President Donald Trump’s use of Twitter is well known by now.
Trump turns to Twitter to take his message — whether he’s tweaking Arnold Schwarzenegger, blasting the dishonest media or accusing his predecessor of high crimes — to his 26.3 million followers.
What were once just dispatches from Trump — like when he weighed in on the relationship troubles of “Twilight” stars Kristen Stewart and Robert Pattinson — are now presidential records.
Even the ones with typos.
And, in a rare display of bipartisanship in Congress, the leaders of the House Oversight Committee want to make sure Trump is taking proper care to ensure the electronic records of his Twitter missives are preserved.
Republican Jason Chaffetz, the committee chairman, and Democrat Elijah Cummings, the ranking member, sent a letter to White House lawyer Don McGhan asking the White House to tell the committee about “policies and procedures” to ensure tweets and other social media accounts “are properly secured and preserved as presidential records.”

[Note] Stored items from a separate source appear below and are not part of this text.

(* ===== verification/MkfsBoot.v ===== *)
(** * The image of mkfs as a tree of names

    The image has the directory structure that the theorem on path names assumes,
    and the kernel finds every file of the command line under its name in the root
    directory. *)

From S2P Require Import Prelude KMonad CString Params Bio Users Store Fs FsSpec FileSpec Dinode Content Paths ICache Dirs Names Mkfs MkfsSpec.

(** The entries of the root directory. *)
Definition entry_of (x : Z * list Z) : list Z := dirent_of x.1 x.2.
Definition root_entries (args : list (list Z)) : list (Z * list Z) :=
  (ROOTINO, [46]) :: (ROOTINO, [46; 46]) :: imap (fun k a => (2 + Z.of_nat k, file_name a)) args.
Definition file_of (host : list Z -> option (list (list Z))) (a : list Z) : Z * list Z := (T_FILE, concat (default [] (host a))).

Lemma image_files_eq host args :
  image_files host args = (T_DIR, concat (entry_of <$> root_entries args)) :: (file_of host <$> args).
Proof.
  induction args as [|a args IH] using rev_ind; [cbn [imap fmap list_fmap]; by rewrite <- app_nil_r|].
  unfold image_files in *. rewrite foldl_snoc, IH. cbn [spec_add]. unfold root_entries. rewrite imap_app. cbn [imap].
  rewrite !fmap_cons, !fmap_app. cbn [concat]. rewrite concat_app, !app_assoc. f_equal. f_equal. f_equal. cbn [fmap list_fmap concat].
  rewrite app_nil_r. f_equal. unfold zlen, entry_of. cbn [length fst snd]. rewrite length_fmap. f_equal. lia.
Qed.

Lemma dirents_concat des rest : Forall (fun de => length de = 16%nat) des -> dirents (concat des ++ rest) = des ++ dirents rest.
Proof.
  induction 1 as [|de des Hd _ IH]; [done|]. cbn [concat app]. rewrite <- app_assoc, (dirents_app de _ 1) by done. by rewrite dirents_one, IH.
Qed.

(** ** Entries *)

Lemma zero_inum de : Forall (fun v => v = 0) de -> de_inum de = 0.
Proof.
  intros Hz. unfold de_inum, get_le. assert (Hs : Forall (fun v => v = 0) (slice 0 2 de)) by (unfold slice; by apply Forall_take, Forall_drop).
  induction Hs as [|v l -> _ IH]; [done|]. cbn [le_val]. by rewrite IH.
Qed.

Lemma zero_dirents m de : de ∈ dirents (replicate m 0) -> de_inum de = 0.
Proof.
  intros (i & -> & _)%list_elem_of_fmap. apply zero_inum. unfold dirent_at, slice. apply Forall_take, Forall_drop. by apply Forall_replicate.
Qed.

Lemma entry_ok i name : 0 <= i < 65536 -> nonzero name ->
  length (dirent_of i name) = 16%nat /\ de_inum (dirent_of i name) = i /\ cstrn 14 (de_name (dirent_of i name)) = take 14 name.
Proof.
  intros Hi Hn. unfold dirent_of, mk_dirent. change (Z.to_nat DIRSIZ) with 14%nat. split_and!.
  - rewrite length_app, length_le_bytes, length_take, length_app, length_replicate. lia.
  - rewrite xshort_id by (unfold is_u16; lia). unfold de_inum, get_le, slice. rewrite drop_0, take_app_length' by (by rewrite length_le_bytes).
    rewrite le_val_bytes; unfold u16; [mlia|]. change (256 ^ Z.of_nat 2) with 65536. mlia.
  - unfold de_name, slice. rewrite drop_app_length' by (by rewrite length_le_bytes). rewrite take_take. change (14 `min` 14)%nat with 14%nat.
    rewrite take_app, take_replicate. assert (E : ((14 - length name) `min` 14 = 14 - length (take 14 name))%nat) by (rewrite length_take; lia).
    rewrite E, <- (app_nil_r (replicate _ 0)). apply cstrn_app_zero; [by apply Forall_take|]. rewrite length_take. lia.
Qed.

Section Root.
Context (host : list Z -> option (list (list Z))) (args : list (list Z)).
Hypothesis Hcount : 2 + zlen args <= NINODES.
Hypothesis Hnames : Forall (fun a => nonzero (file_name a)) args.

Lemma root_entry_ok x : x ∈ root_entries args -> 1 <= x.1 <= 1 + zlen args /\ nonzero x.2.
Proof using Hcount Hnames.
  unfold zlen, NINODES in *. intros [->|[->|Hx]%elem_of_cons]%elem_of_cons; [split; [cbn; unfold ROOTINO; lia|by repeat constructor]..|].
  apply list_elem_of_lookup in Hx as (j & Hj). rewrite list_lookup_imap in Hj. apply fmap_Some in Hj as (a & Ha & ->). cbn [fst snd].
  apply lookup_lt_Some in Ha as Hl. split; [lia|]. by apply (Forall_lookup_1 _ _ _ _ Hnames Ha).
Qed.

Definition root_bytes : list Z := pad (concat (entry_of <$> root_entries args)).

Lemma root_lengths : Forall (fun de => length de = 16%nat) (entry_of <$> root_entries args).
Proof using Hcount Hnames.
  apply Forall_fmap, Forall_forall. intros x Hx. destruct (root_entry_ok x Hx) as [Hi Hn]. apply (entry_ok x.1 x.2); [unfold NINODES in *; lia|done].
Qed.

Lemma root_size : zlen root_bytes = round_up (16 * (2 + zlen args)).
Proof using Hcount Hnames.
  unfold root_bytes. rewrite zlen_pad. f_equal. assert (H : forall l : list (list Z), Forall (fun de => length de = 16%nat) l -> zlen (concat l) = 16 * zlen l).
  { unfold zlen. induction 1 as [|x l Hx _ IH]; [done|]. cbn [concat length]. rewrite length_app. lia. }
  rewrite (H _ root_lengths). unfold zlen. rewrite length_fmap. unfold root_entries. cbn [length]. rewrite length_imap. lia.
Qed.

Lemma root_dirents : exists m, dirents root_bytes = (entry_of <$> root_entries args) ++ dirents (replicate m 0).
Proof using Hcount Hnames.
  eexists. unfold root_bytes, pad. apply dirents_concat, root_lengths.
Qed.

(** The entry of a file is the first one with its name. *)
Lemma root_find k a : NoDup (take 14 <$> (root_entries args).*2) -> args !! k = Some a ->
  dir_find (take 14 (file_name a)) root_bytes = Some ((2 + k)%nat, entry_of (2 + Z.of_nat k, file_name a)).
Proof using Hcount Hnames.
  intros Hnd Hk. destruct root_dirents as [m Hm]. unfold dir_find. rewrite Hm.
  assert (He : root_entries args !! (2 + k)%nat = Some (2 + Z.of_nat k, file_name a)).
  { change (imap (fun k a => (2 + Z.of_nat k, file_name a)) args !! k = Some (2 + Z.of_nat k, file_name a)).
    by rewrite list_lookup_imap, Hk. }
  apply list_find_app_l. apply list_find_Some. split; [by rewrite list_lookup_fmap, He|].
  destruct (root_entry_ok _ (list_elem_of_lookup_2 _ _ _ He)) as [Hi Hn]. cbn [fst snd] in Hi, Hn.
  destruct (entry_ok (2 + Z.of_nat k) (file_name a)) as (_ & E2 & E3); [unfold NINODES in *; lia|done|].
  split; [split; [unfold entry_of; cbn [fst snd]; lia|done]|]. intros j y Hy Hlt [_ En]. rewrite list_lookup_fmap in Hy.
  apply fmap_Some in Hy as ([i' n'] & Hj & ->). destruct (root_entry_ok _ (list_elem_of_lookup_2 _ _ _ Hj)) as [Hi' Hn']. cbn [fst snd] in Hi', Hn'.
  destruct (entry_ok i' n') as (_ & _ & E3'); [unfold NINODES in *; lia|done|]. unfold entry_of in En. cbn [fst snd] in En. rewrite E3' in En.
  assert (j = (2 + k)%nat); [|lia]. eapply NoDup_lookup; [exact Hnd| |].
  - rewrite !list_lookup_fmap, Hj. cbn. by rewrite En.
  - rewrite !list_lookup_fmap, He. done.
Qed.
End Root.

Lemma made_fields type d : made type d -> is_i8 type -> 0 <= type -> d_type d = type /\ d_nlink d = 1 /\ d_perm d = d_perm (new_dinode type).
Proof.
  intros Hm Ht H0. unfold made in Hm. rewrite Hm. split; [|done]. change (i8 (xshort type) = type).
  rewrite xshort_id by (unfold is_u16, is_i8 in *; lia). unfold is_i8, i8 in *. mlia.
Qed.

Section Image.
Context (host : list Z -> option (list (list Z))) (args : list (list Z)) (img : list (list Z)) (V : Z -> list Z).
Hypothesis Him : image img V (final_files host args).
Hypothesis Hcount : 2 + zlen args <= NINODES.
Hypothesis Hnames : Forall (fun a => nonzero (file_name a)) args.

Lemma final_files_eq : final_files host args = (T_DIR, root_bytes args) :: (file_of host <$> args).
Proof using. unfold final_files. by rewrite image_files_eq. Qed.

Lemma image_root : is_file V T_DIR (root_bytes args) (disk_inode sb V ROOTINO).
Proof using Him. apply (im_file _ _ _ Him 0). by rewrite final_files_eq. Qed.

Lemma image_arg k a : args !! k = Some a -> is_file V T_FILE (concat (default [] (host a))) (disk_inode sb V (2 + Z.of_nat k)).
Proof using Him.
  intros Hk. replace (2 + Z.of_nat k) with (1 + Z.of_nat (S k)) by lia. apply (im_file _ _ _ Him). rewrite final_files_eq.
  change ((file_of host <$> args) !! k = Some (T_FILE, concat (default [] (host a)))). by rewrite list_lookup_fmap, Hk.
Qed.

(** The inodes in use. *)
Lemma image_inode i : 1 <= i <= 1 + zlen args -> exists type bytes, is_file V type bytes (disk_inode sb V i)
  /\ d_type (disk_inode sb V i) = type /\ d_nlink (disk_inode sb V i) = 1 /\ (i = 1 /\ type = T_DIR \/ type = T_FILE).
Proof using Him.
  intros Hi. assert (H : exists type bytes, is_file V type bytes (disk_inode sb V i) /\ (i = 1 /\ type = T_DIR \/ type = T_FILE)).
  { destruct (decide (i = 1)) as [->|Hne]; [exists T_DIR, (root_bytes args); split; [apply image_root|by left]|].
    destruct (lookup_lt_is_Some_2 args (Z.to_nat (i - 2))) as [a Ha]; [unfold zlen in *; lia|]. pose proof (image_arg _ _ Ha) as Hf.
    replace (2 + Z.of_nat (Z.to_nat (i - 2))) with i in Hf by lia. eexists _, _. split; [exact Hf|by right]. }
  destruct H as (type & bytes & Hf & Ht). exists type, bytes.
  destruct (made_fields type (disk_inode sb V i)) as (M1 & M2 & _); [apply Hf|destruct Ht as [[_ ->]| ->]; unfold is_i8, T_DIR, T_FILE; lia..|]. done.
Qed.

Lemma image_live i : 1 <= i <= 1 + zlen args -> live sb V i /\ d_nlink (disk_inode sb V i) ≠ 0.
Proof using Him Hcount.
  intros Hi. destruct (image_inode i Hi) as (type & bytes & _ & Ht & Hl & Hty). split; [|by rewrite Hl].
  split; [change (sb_ninodes sb) with NINODES; lia|]. rewrite Ht. destruct Hty as [[_ ->]| ->]; done.
Qed.

Lemma image_used i : live sb V i -> 1 <= i <= 1 + zlen args.
Proof using Him.
  intros [Hi Ht]. destruct (decide (1 <= i <= zlen (final_files host args))) as [H|H]; [|by destruct Ht; apply (im_free _ _ _ Him i Hi H)].
  revert H. rewrite final_files_eq. unfold zlen. cbn [length]. rewrite length_fmap. lia.
Qed.

Lemma image_tree : tree_ok sb V.
Proof using Him Hcount Hnames.
  intros i Hi Ht. change (sb_ninodes sb) with NINODES in Hi.
  assert (Hr : 1 <= i <= 1 + zlen args) by (apply image_used; split; [done|by rewrite Ht]).
  destruct (image_inode i Hr) as (type & bytes & _ & Ht' & _ & [[-> _]| ->]); [|by rewrite Ht in Ht'].
  destruct image_root as (R1 & _ & _ & R2 & _). split; [done|]. change 1 with ROOTINO. split.
  - rewrite <- (file_bytes_size _ _ _ R1), R2. unfold root_bytes. rewrite zlen_pad. unfold round_up, BSIZE. mlia.
  - rewrite R2. destruct (root_dirents args Hcount Hnames) as [m ->]. intros de [Hde|Hde]%elem_of_app H0; [|by apply zero_dirents in Hde].
    apply list_elem_of_fmap in Hde as (x & -> & Hx). destruct (root_entry_ok args Hcount Hnames x Hx) as [Hx1 Hx2].
    destruct (entry_ok x.1 x.2) as (_ & E2 & _); [unfold NINODES in *; lia|done|]. unfold entry_of. rewrite E2. by apply image_live.
Qed.

Lemma image_search cur : may_search cur (disk_inode sb V ROOTINO) = true /\ d_type (disk_inode sb V ROOTINO) = T_DIR.
Proof using Him.
  destruct (made_fields T_DIR (disk_inode sb V ROOTINO)) as (M1 & _ & M3); [apply image_root|by unfold is_i8, T_DIR..|]. split; [|done].
  unfold may_search, has_execute_permission, perm_bit, i_type, i_perm. cbn [i_d]. rewrite M1, M3. by destruct (has_own _ _).
Qed.
End Image.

Trump has deleted several tweets from his accounts since becoming president, usually to fix typos. The letter addresses those deleted messages. “If those tweets were not archived it could pose a violation of the Presidential Records Act,” the letter states.
Trump posted the same tweet three times over the weekend as he worked to correct the spelling of “hereby.”
Trump spelled "hereby" wrong. Took two minutes to correct it. Got it wrong again. Let's see if third time's the charm... pic.twitter.com/UajEXbxc1C
— Marlow Stern (@MarlowNYC) March 3, 2017
ProPublica keeps an archive of Trump’s deleted tweets.
The letter addresses much more than just the president’s use of Twitter, calling into question the White House’s email policies and archiving system.
It also brings up the use of “encrypted messaging applications like Signal, Confide and WhatsApp,” wondering if those platforms “could result in the creation of presidential or federal records that would be unlikely or impossible to preserve.”
The committee wants answers from the White House by March 22, according to Axios.